Arvind Kejriwal's truce with Kumar Vishwas is no panacea for all the ills that ail AAP

“Dheeraj, dharma, mitra aru naari, aapad kaal parakhiye chaari.”

Translated into English, these words of wisdom from The Ramayana would read: Four things – patience, religion (karma/deeds), friends and women (wife/partner) – are meant to be tested in times of crisis alone.

True! That’s perhaps why the couplet has, of late, gained currency within the Aam Aadmi Party politics too. You may recall that it was Kumar Vishwas who had first tweeted these lines from the epic penned by Goswami Tulsidas to poke fun at Shazia Ilmi when the latter decided to leave the party in 2014. It was Shazia’s turn on Tuesday. Without wasting time, she dug out the three-year-old tweet from the file and threw it back at Vishwas. What a poetic repartee!

There could be three reasons why Kumar hasn’t countered Shazia’s witticism so far: First, the widely acclaimed poet doesn’t want the world to keep quoting The Ramayana couplet in the context of his weakening “friendship with Arvind Kejriwal”. Second, he knows that Kejriwal would concede to almost all his demands and take sterner action against Amanatullah Khan. It’s time for Kejriwal to bend. And third, he believes that his position as one of the founding members of the party would be protected despite the continued anti-Vishwas campaign by a section of the “coterie surrounding the party convener”.
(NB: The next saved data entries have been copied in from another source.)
(** [payload.id] is the id of a message of the log. *)
Definition known_id (payload : option json) (log : list Message) : bool :=
  match payload_id payload with
  | Some z => id_present z log
  | None => false
  end.

Definition loadSession (sid : jsstring) : Task unit :=
  apiClient_session (GET (lit "/sessions/" ++ sid))
    (fun res w =>
       match res with
       | Fulfilled data =>
           (setCurrentSessionId (Some sid)
              (setMessages (replaceAll (ChatSession.messages data)) w),
            Settled tt)
       | Rejected error =>
           (console_error "Failed to load session" error w, Settled tt)
       end).

(** Resolves to the new session's id, or to [undefined] ([None]). *)
Definition createSession : Task (option jsstring) :=
  apiClient_session (POST (lit "/sessions") (SessionBody (lit "New Chat")))
    (fun res w =>
       match res with
       | Fulfilled data =>
           let w1 := setCurrentSessionId (Some (ChatSession.id data)) w in
           let w2 := connectWebSocket (ChatSession.id data) w1 in
           (w2, Settled (Some (ChatSession.id data)))
       | Rejected error =>
           (console_error "Failed to create session" error w, Settled None)
       end).

(** The optimistic entry [tempMsg] of [sendMessage], from the readings
    [now] of [Date.now()] and [iso] of [new Date().toISOString()]. *)
Definition tempMsg (now : Z) (iso : jsstring) (content : jsstring)
    (fileUrl fileName : option jsstring) : Message :=
  {| id := now;
     content := content;
     sender := user;
     timestamp := iso;
     file_url := fileUrl;
     file_name := fileName;
     token_count := None; cost := None; carbon_footprint := None;
     evaluation_scores := None; is_flagged := None |}.

(** The creation request [sendMessage] issues for a session: the branch
    [if (fileUrl)] and its [else]. *)
Definition creation_request (sid content : jsstring)
    (fileUrl fileName : option jsstring) : Request :=
  match fileUrl with
  | Some url =>
      if string_falsy url then
        POST (endpoints.messages sid) (MessageBody content user)
      else
        POST (endpoints.messagesWithRag sid) (RagBody content user url fileName)
  | None => POST (endpoints.messages sid) (MessageBody content user)
  end.

(** [sendMessage] from [setIsLoading(true)] on, [sid] being known. *)
Definition sendMessage_to (sid content : jsstring)
    (fileUrl fileName : option jsstring) : Task unit :=
  fun w =>
    let w1 := setIsLoading true w in
    let tempMsg := tempMsg (Date_now w1) (Date_toISOString w1)
                           content fileUrl fileName in
    let w2 := setMessages (appendOptimistic tempMsg) w1 in
    apiClient_post (creation_request sid content fileUrl fileName)
      (fun res w' =>
         let w'' := match res with
                    | Fulfilled _ => w'
                    | Rejected error => console_error "Failed to send message" error w'
                    end in
         (setIsLoading false w'', Settled tt))
      w2.

(** [sendMessage] from [sid = await createSession()] on. *)
Definition sendMessage_lazy (content : jsstring)
    (fileUrl fileName : option jsstring) : Task unit :=
  bind createSession
    (fun sid =>
       if opt_falsy sid then ret tt
       else match sid with
            | Some s => sendMessage_to s content fileUrl fileName
            | None => ret tt
            end).

Definition sendMessage (content : jsstring) (fileUrl fileName : option jsstring)
  : Task unit :=
  fun w =>
    if string_falsy (trim content) && opt_falsy fileUrl then ret tt w
    else
      match currentSessionId w with
      | Some sid =>
          if string_falsy sid then sendMessage_lazy content fileUrl fileName w
          else sendMessage_to sid content fileUrl fileName w
      | None => sendMessage_lazy content fileUrl fileName w
      end.

(** The effect on [sessionId]: the load is started, not awaited, and the
    socket is opened in the same turn. *)
Definition useEffect_sessionId (sessionId : option jsstring) : Task unit :=
  fun w =>
    match sessionId with
    | Some sid =>
        if string_falsy sid then ret tt w
        else let (w1, p) := loadSession sid w in (connectWebSocket sid w1, p)
    | None => ret tt w
    end.

(** What the hook returns to its caller. *)
Record HookView : Type := {
  view_messages : list Message;
  view_isLoading : bool;
  view_currentSessionId : option jsstring
}.

Definition view (w : World) : HookView :=
  {| view_messages := messages w;
     view_isLoading := isLoading w;
     view_currentSessionId := currentSessionId w |}.

(** The requests among the effects, and those that create a message. *)
Fixpoint requests (es : list Effect) : list Request :=
  match es with
  | [] => []
  | Http req :: es' => req :: requests es'
  | _ :: es' => requests es'
  end.

Definition is_creation_body (b : Body) : bool :=
  match b with
  | SessionBody _ => false
  | MessageBody _ _ | RagBody _ _ _ _ => true
  end.

Definition is_creation_request (req : Request) : bool :=
  match req with
  | GET _ => false
  | POST _ body => is_creation_body body
  end.

Definition creation_requests (es : list Effect) : list Request :=
  filter is_creation_request (requests es).

(** The session-creation request of [createSession], and the session id
    a send ends up with under a backend: the bound one, or the one the
    backend creates; none when creation fails or yields an empty id. *)
Definition create_request : Request :=
  POST (lit "/sessions") (SessionBody (lit "New Chat")).

Definition session_for (b : Backend) (w : World) : option jsstring :=
  if opt_falsy (currentSessionId w) then
    match session_reply b create_request with
    | Fulfilled data =>
        if string_falsy (ChatSession.id data) then None
        else Some (ChatSession.id data)
    | Rejected _ => None
    end
  else currentSessionId w.

(** The state in which a send that passed its first test reaches the
    end of its session step: as it was when a session is bound, after
    [createSession] otherwise. *)
Definition session_step (b : Backend) (w : World) : World :=
  if opt_falsy (currentSessionId w) then
    match session_reply b create_request with
    | Fulfilled data =>
        connectWebSocket (ChatSession.id data)
          (setCurrentSessionId (Some (ChatSession.id data))
             (emit (Http create_request) w))
    | Rejected error =>
        console_error "Failed to create session" error (emit (Http create_request) w)
    end
  else w.

(** The send passes its first test: some content, or an attachment. *)
Definition sendable (content : jsstring) (fileUrl : option jsstring) : bool :=
  negb (string_falsy (trim content) && opt_falsy fileUrl).

(** What the caller of [sendMessage] has in hand once a send is over: the
    value its promise resolved to and what the hook returns. *)
Definition send_observation (b : Backend) (content : jsstring)
    (fileUrl fileName : option jsstring) (w : World) : unit * HookView :=
  let (w', r) := run b (sendMessage content fileUrl fileName) w in (r, view w').

(** The backend [b], except that it accepts every message creation. *)
Definition accepting (b : Backend) : Backend :=
  {| session_reply := session_reply b;
     plain_reply := fun _ => Fulfilled tt |}.

(** ** Sample data *)

Definition iso0 : jsstring := lit "2025-11-30T12:00:00.000Z".

(** The log of the specification's metrics example. *)
Definition example_log : list Message :=
  [ plain_message 1 (lit "question") user iso0;
    with_usage 10 0.001 1e-6 (plain_message 2 (lit "first answer") assistant iso0);
    with_usage 20 0.002 2e-6 (plain_message 3 (lit "second answer") assistant iso0) ].

(** A log whose only message is the user's and carries usage fields. *)
Definition user_usage_log : list Message :=
  [ with_usage 5 0.5 0.25 (plain_message 1 (lit "hi") user iso0) ].

Definition abc_log : list Message :=
  [ plain_message 1 (lit "A") user iso0;
    plain_message 2 (lit "B") assistant iso0;
    plain_message 3 (lit "C") user iso0 ].

(** Operations on [abc_log]: an append, its echo, a reply, an append. *)
Definition sample_ops : list LogOp :=
  [ OpAppendOptimistic (plain_message 10 (lit "draft") user iso0);
    OpIngest (plain_message 10 (lit "echo") user iso0);
    OpIngest (plain_message 4 (lit "reply") assistant iso0);
    OpAppendOptimistic (plain_message 11 (lit "next") user iso0) ].

Definition world0 : World :=
  {| messages := []; isLoading := false; currentSessionId := None;
     wsRef := None; Date_now := 1764504000000; Date_toISOString := iso0;
     effects := [] |}.

(** A view bound to session [s1] that shows [abc_log]. *)
Definition world_abc : World :=
  {| messages := abc_log; isLoading := false;
     currentSessionId := Some (lit "s1");
     wsRef := Some (lit "ws://localhost:8000/ws/s1");
     Date_now := 1764504000000; Date_toISOString := iso0;
     effects := [] |}.

Definition new_session : ChatSession.t :=
  {| ChatSession.id := lit "s2"; ChatSession.title := lit "New Chat";
     ChatSession.created_at := iso0; ChatSession.messages := [] |}.

(** A backend that answers every request, and one that rejects all. *)
Definition backend_up : Backend :=
  {| session_reply := fun _ => Fulfilled new_session;
     plain_reply := fun _ => Fulfilled tt |}.

Definition backend_down : Backend :=
  {| session_reply := fun _ => Rejected (lit "Network Error");
     plain_reply := fun _ => Rejected (lit "Network Error") |}.

(** A backend that creates sessions and rejects message creation. *)
Definition backend_no_messages : Backend :=
  {| session_reply := fun _ => Fulfilled new_session;
     plain_reply := fun _ => Rejected (lit "Network Error") |}.

(** ** The rest of the hook: mounting, cleanup and the event loop *)

(** The state of a freshly mounted hook: [useState([])], [useState(false)],
    [useState(sessionId)] and [useRef(null)], under a clock. *)
Definition mounted (sessionId : option jsstring) (now : Z) (iso : jsstring) : World :=
  {| messages := []; isLoading := false; currentSessionId := sessionId;
     wsRef := None; Date_now := now; Date_toISOString := iso; effects := [] |}.

(** The cleanup the effect on [sessionId] returns:
    [if (wsRef.current) wsRef.current.close()]. *)
Definition useEffect_cleanup (w : World) : World :=
  match wsRef w with
  | Some ws => emit (WsClose ws) w
  | None => w
  end.
Lemma text_to_words_tokens_clean_witness :
  In (codes "world") (sample_text_to_words (codes "Hello, World!"))
  /\ codes "world" <> []
  /\ no_space (codes "world") = true
  /\ no_punct (codes "world") = true
  /\ no_capital (codes "world") = true.
Proof.
  assert (Hin : In (codes "world")
                   (sample_text_to_words (codes "Hello, World!"))).
  { right. left. reflexivity. }
  split; [exact Hin | ].
  exact (text_to_words_tokens_clean
           sample_lower sample_cased sample_case_ignorable
           (codes "Hello, World!") (codes "world")
           sample_lower_makes_no_capital Hin).
Defined.

Lemma text_to_words_at_most_word_count_witness :
  length (sample_text_to_words (codes "- - a")) <= word_count (codes "- - a").
Proof.
  apply (text_to_words_at_most_word_count
           sample_lower sample_cased sample_case_ignorable (codes "- - a")).
  - exact sample_lower_keeps_space.
  - exact sample_lower_makes_no_space.
Defined.

(** ** More about [word_count] *)

Lemma word_starts_flag (s : pystr) :
  word_starts true s <= word_starts false s <= 1 + word_starts true s.
Proof.
  destruct s as [ | c rest]; simpl; [lia | ].
  destruct (py_isspace c); lia.
Qed.

Lemma word_starts_zero (s : pystr) (b : bool) :
  forallb py_isspace s = true -> word_starts b s = 0.
Proof.
  revert b. induction s as [ | c rest IH]; intros b H; [reflexivity | ].
  simpl in H. apply andb_true_iff in H. destruct H as [Hc Hrest].
  simpl. rewrite Hc. now apply IH.
Qed.

Lemma word_starts_concat (a b : pystr) (f : bool) :
  word_starts f a + word_starts true b <= word_starts f (a ++ b)
  /\ word_starts f (a ++ b) <= word_starts f a + word_starts false b.
Proof.
  revert f. induction a as [ | c rest IH]; intro f; simpl.
  - pose proof (word_starts_flag b). destruct b as [ | d b']; simpl in *.
    + lia.
    + destruct (py_isspace d), f; lia.
  - destruct (py_isspace c).
    + apply IH.
    + specialize (IH true). lia.
Qed.

Lemma word_starts_after_space (a b : pystr) (c : codepoint) (f : bool) :
  py_isspace c = true ->
  word_starts f (a ++ c :: b) = word_starts f a + word_starts false b.
Proof.
  intro Hc. revert f. induction a as [ | d rest IH]; intro f; simpl.
  - now rewrite Hc.
  - destruct (py_isspace d); rewrite IH; lia.
Qed.

Lemma word_starts_length (s : pystr) :
  2 * word_starts true s <= length s
  /\ 2 * word_starts false s <= 1 + length s.
Proof.
  induction s as [ | c rest [IHt IHf]]; simpl; [lia | ].
  destruct (py_isspace c); lia.
Qed.

(** X1: [word_count] is 0 exactly on the texts made of white space only,
    the empty text among them. *)
Theorem word_count_zero_iff_blank (s : pystr) :
  word_count s = 0 <-> forallb py_isspace s = true.
Proof.
  rewrite word_count_starts. split; [ | apply word_starts_zero].
  induction s as [ | c rest IH]; [reflexivity | ].
  simpl. destruct (py_isspace c); [exact IH | ].
  intro H. lia.
Qed.

(** X2: across a white-space character the word counts add up. *)
Theorem word_count_across_space (a b : pystr) (c : codepoint) :
  py_isspace c = true ->
  word_count (a ++ c :: b) = word_count a + word_count b.
Proof.
  intro Hc. rewrite !word_count_starts. now apply word_starts_after_space.
Qed.

(** X3: gluing two texts with nothing between them merges at most the last
    word of the first with the first word of the second: the count of the
    whole is the sum of the counts or one less. *)
Theorem word_count_concat (a b : pystr) :
  word_count a + word_count b <= 1 + word_count (a ++ b)
  /\ word_count (a ++ b) <= word_count a + word_count b.
Proof.
  rewrite !word_count_starts.
  pose proof (word_starts_concat a b false) as [Hlow Hup].
  pose proof (word_starts_flag b). lia.
Qed.

(** X4: words need a character each and a separator between them: a text
    of [n] characters has at most [(n + 1) / 2] words. *)
Theorem word_count_at_most_half_length (s : pystr) :
  2 * word_count s <= 1 + length s.
Proof.
  rewrite word_count_starts. apply word_starts_length.
Qed.

(** ** More about [split] *)

Lemma split_from_word (w s cur : pystr) :
  no_space w = true -> split_from cur (w ++ s) = split_from (cur ++ w) s.
Proof.
  revert cur. induction w as [ | c rest IH]; intros cur H; simpl.
  - now rewrite app_nil_r.
  - simpl in H. apply andb_true_iff in H. destruct H as [Hc Hrest].
    apply negb_true_iff in Hc. rewrite Hc, (IH _ Hrest).
    now rewrite <- app_assoc.
Qed.

Lemma split_from_across_space (x y cur : pystr) (c : codepoint) :
  py_isspace c = true ->
  split_from cur (x ++ c :: y) = split_from cur x ++ split y.
Proof.
  intro Hc. revert cur. induction x as [ | d rest IH]; intro cur; simpl.
  - now rewrite Hc.
  - destruct (py_isspace d).
    + now rewrite IH, app_assoc.
    + apply IH.
Qed.

(** X5: [split] undoes joining: words that are non-empty and free of white
    space, each followed by a white-space character, are split back into
    those words. *)
Theorem split_joined_words (ws : list pystr) (sep : codepoint) :
  py_isspace sep = true ->
  Forall (fun w => w <> [] /\ no_space w = true) ws ->
  split (concat (map (fun w => w ++ [sep]) ws)) = ws.
Proof.
  intros Hsep Hws. induction Hws as [ | w rest [Hne Hw] _ IH]; [reflexivity | ].
  simpl. unfold split. rewrite <- app_assoc, split_from_word by exact Hw.
  simpl. rewrite Hsep. fold (split (concat (map (fun w => w ++ [sep]) rest))).
  rewrite IH. now destruct w.
Qed.

(** ** The tokenizer across white space *)

Section AcrossSpace.

Variable unicode_lower : codepoint -> list codepoint.
Variable is_cased : codepoint -> bool.
Variable is_case_ignorable : codepoint -> bool.

Hypothesis keeps_space : lower_keeps_space unicode_lower.
Hypothesis uncased_space : space_is_uncased is_cased is_case_ignorable.

Local Abbreviation skip_case_ignorable :=
  (skip_case_ignorable is_case_ignorable).
Local Abbreviation final_sigma := (final_sigma is_cased is_case_ignorable).
Local Abbreviation lower_ucs4 :=
  (lower_ucs4 unicode_lower is_cased is_case_ignorable).
Local Abbreviation lower_from :=
  (lower_from unicode_lower is_cased is_case_ignorable).
Local Abbreviation lower := (lower unicode_lower is_cased is_case_ignorable).
Local Abbreviation text_to_words :=
  (text_to_words unicode_lower is_cased is_case_ignorable).
Local Abbreviation count_occurences :=
  (count_occurences unicode_lower is_cased is_case_ignorable).

Lemma skip_case_ignorable_space (l x : pystr) (c : codepoint) :
  py_isspace c = true ->
  skip_case_ignorable (l ++ c :: x)
  = match skip_case_ignorable l with
    | [] => c :: x
    | d :: r => d :: r ++ c :: x
    end.
Proof.
  intro Hc. destruct (uncased_space c Hc) as [_ Hi].
  induction l as [ | d rest IH]; simpl.
  - now rewrite Hi.
  - destruct (is_case_ignorable d); [exact IH | reflexivity].
Qed.

Lemma final_sigma_after_space (seen after x : pystr) (c : codepoint) :
  py_isspace c = true ->
  final_sigma seen (after ++ c :: x) = final_sigma seen after.
Proof.
  intro Hc. destruct (uncased_space c Hc) as [Hcased _].
  unfold final_sigma. rewrite (skip_case_ignorable_space after x c Hc).
  destruct (skip_case_ignorable seen); [reflexivity | ].
  destruct (skip_case_ignorable after); [now rewrite Hcased | reflexivity].
Qed.

Lemma final_sigma_before_space (seen after x : pystr) (c : codepoint) :
  py_isspace c = true ->
  final_sigma (seen ++ c :: x) after = final_sigma seen after.
Proof.
  intro Hc. destruct (uncased_space c Hc) as [Hcased _].
  unfold final_sigma. rewrite (skip_case_ignorable_space seen x c Hc).
  destruct (skip_case_ignorable seen); [now rewrite Hcased | reflexivity].
Qed.

Lemma lower_from_before_space (s seen x : pystr) (c : codepoint) :
  py_isspace c = true ->
  lower_from (seen ++ c :: x) s = lower_from seen s.
Proof.
  intro Hc. revert seen. induction s as [ | d rest IH]; intro seen;
    [reflexivity | ].
  cbn [lower_from].
  change (d :: seen ++ c :: x) with ((d :: seen) ++ c :: x).
  rewrite (IH (d :: seen)). f_equal.
  unfold lower_ucs4, handle_capital_sigma.
  now rewrite final_sigma_before_space.
Qed.

Lemma lower_from_across_space (a b seen : pystr) (c : codepoint) :
  py_isspace c = true ->
  lower_from seen (a ++ c :: b) = lower_from seen a ++ c :: lower b.
Proof.
  intro Hc. revert seen. induction a as [ | d rest IH]; intro seen.
  - cbn [app lower_from]. rewrite (lower_ucs4_space _ _ _ _ _ _ keeps_space Hc).
    unfold lower. now rewrite <- (lower_from_before_space b [] seen c Hc).
  - cbn [app lower_from]. rewrite (IH (d :: seen)), <- app_assoc. f_equal.
    unfold lower_ucs4, handle_capital_sigma.
    now rewrite final_sigma_after_space.
Qed.

Lemma text_to_words_across_space_tokens (a b : pystr) (c : codepoint) :
  py_isspace c = true ->
  text_to_words (a ++ c :: b) = text_to_words a ++ text_to_words b.
Proof.
  intro Hc. unfold text_to_words, lower.
  rewrite (lower_from_across_space a b [] c Hc).
  rewrite remove_punctuation_app.
  change (c :: lower b) with ([c] ++ lower b).
  rewrite remove_punctuation_app.
  rewrite (remove_punctuation_single c (space_not_punct c Hc)).
  unfold split. cbn [app]. now apply split_from_across_space.
Qed.

(** X6: a white-space character cuts the text for the tokenizer: the tokens
    of [a], the character and [b] are the tokens of [a] followed by those
    of [b]. *)
Theorem text_to_words_across_space (a b : pystr) (c : codepoint) :
  py_isspace c = true ->
  text_to_words (a ++ c :: b) = text_to_words a ++ text_to_words b.
Proof. apply text_to_words_across_space_tokens. Qed.

(** X7: across a white-space character the counts of [count_occurences]
    add up. *)
Theorem count_occurences_across_space (a b : pystr) (c : codepoint)
        (word_list : list pystr) :
  py_isspace c = true ->
  count_occurences (a ++ c :: b) word_list
  = count_occurences a word_list + count_occurences b word_list.
Proof.
  intro Hc. unfold count_occurences.
  fold (text_to_words (a ++ c :: b)) (text_to_words a) (text_to_words b).
  rewrite (text_to_words_across_space_tokens a b c Hc).
  now rewrite filter_app, length_app.
Qed.

End AcrossSpace.

(** ** More about the word list *)

Lemma str_in_app (w : pystr) (A B : list pystr) :
  str_in w (A ++ B) = str_in w A || str_in w B.
Proof. apply existsb_app. Qed.

Lemma str_in_common (w : pystr) (A B : list pystr) :
  str_in w (filter (fun x => str_in x B) A) = str_in w A && str_in w B.
Proof.
  apply eq_iff_eq_true. rewrite andb_true_iff, !str_in_In, filter_In.
  now rewrite str_in_In.
Qed.

Lemma tokens_in_or_out (tokens A B : list pystr) :
  length (filter (fun w => str_in w (A ++ B)) tokens)
  + length (filter (fun w => str_in w (filter (fun x => str_in x B) A)) tokens)
  = length (filter (fun w => str_in w A) tokens)
    + length (filter (fun w => str_in w B) tokens).
Proof.
  induction tokens as [ | w rest IH]; [reflexivity | ].
  simpl. rewrite str_in_app, str_in_common.
  destruct (str_in w A), (str_in w B); simpl; lia.
Qed.

Lemma no_common_terms (A B : list pystr) :
  (forall x, In x A -> ~ In x B) -> filter (fun x => str_in x B) A = [].
Proof.
  induction A as [ | x rest IH]; intro H; [reflexivity | ].
  simpl. destruct (str_in x B) eqn:Hx.
  - apply str_in_In in Hx. exfalso. exact (H x (or_introl eq_refl) Hx).
  - apply IH. intros y Hy. apply H. now right.
Qed.

Section WordListFacts.

Variable unicode_lower : codepoint -> list codepoint.
Variable is_cased : codepoint -> bool.
Variable is_case_ignorable : codepoint -> bool.

Local Abbreviation lower := (lower unicode_lower is_cased is_case_ignorable).
Local Abbreviation text_to_words :=
  (text_to_words unicode_lower is_cased is_case_ignorable).
Local Abbreviation count_occurences :=
  (count_occurences unicode_lower is_cased is_case_ignorable).

Lemma tokens_are_clean (text w : pystr) :
  lower_makes_no_capital unicode_lower ->
  In w (text_to_words text) -> clean_token w = true.
Proof.
  intros Hdb Hin. unfold text_to_words, split in Hin.
  destruct (split_from_words _ [] w eq_refl Hin) as [Hne Hsp].
  assert (Hp : no_punct w = true).
  { unfold no_punct. apply forallb_forall. intros c Hc.
    pose proof (split_from_chars _ [] w c Hin Hc) as Hc'. simpl in Hc'.
    pose proof (remove_punctuation_no_punct (lower text)) as Hp.
    unfold no_punct in Hp. rewrite forallb_forall in Hp. now apply Hp. }
  assert (Hu : no_capital w = true).
  { unfold no_capital. apply forallb_forall. intros c Hc.
    pose proof (split_from_chars _ [] w c Hin Hc) as Hc'. simpl in Hc'.
    unfold remove_punctuation in Hc'. apply filter_In in Hc'.
    destruct Hc' as [Hc' _].
    pose proof (lower_from_no_capital unicode_lower is_cased
                  is_case_ignorable text [] Hdb) as Hl.
    unfold no_capital in Hl. rewrite forallb_forall in Hl. now apply Hl. }
  unfold clean_token. destruct w; [contradiction | ].
  now rewrite Hsp, Hp, Hu.
Qed.

(** X8: counting with two word lists put together: the count for [A ++ B]
    and the count for the terms of [A] that are also in [B] add up to the
    count for [A] plus the count for [B]; so the count for [A ++ B] is the
    sum of the two counts when the lists share no term. *)
Theorem count_occurences_two_lists (t : pystr) (A B : list pystr) :
  count_occurences t (A ++ B)
  + count_occurences t (filter (fun x => str_in x B) A)
  = count_occurences t A + count_occurences t B
  /\ ((forall x, In x A -> ~ In x B) ->
      count_occurences t (A ++ B)
      = count_occurences t A + count_occurences t B).
Proof.
  assert (E : count_occurences t (A ++ B)
              + count_occurences t (filter (fun x => str_in x B) A)
              = count_occurences t A + count_occurences t B)
    by (unfold count_occurences; apply tokens_in_or_out).
  split; [exact E | ].
  intro Hdisjoint.
  pose proof (no_common_terms A B Hdisjoint) as Hnone.
  rewrite Hnone in E. unfold count_occurences in E at 2. simpl in E.
  rewrite (filter_false (text_to_words t)) in E. simpl in E. lia.
Qed.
File image of Arvind Kejriwal. PTI

File image of Arvind Kejriwal. PTI

Indeed, as things turned out by the evening on Wednesday, things were more or less sorted out between Vishwas and AAP leadership at least for the time being. The Okhla MLA, Amanatullah Khan stands suspended from the party. And Vishwas has now been given the task of building the party cadre in Rajasthan ahead of Assembly election. “I stand by my party and all the people who have supported me,” Vishwas said and hammered home the point that he hadn’t ever left the party.

Be that as it may, the overall scene within the party is far from being smooth despite the otherwise superficial patch up. The problem is that the very persona of Kejriwal has become problematic. Little wonder then that almost all supporters of the 'India against Corruption' movement are often heard asking a common question in hushed tones: How on earth can you solve this problem without changing the leadership? Nobody knows the answer.

Forget about the latest round of petty skirmishes within the party for a moment. Instead, let’s recall what Kejriwal’s mentor, Anna Hazare said last week: “His deeds were not in accordance with words — that is why this erosion of public faith. Their leaders are talking of introspection, but they should have done it earlier. What is its use now?"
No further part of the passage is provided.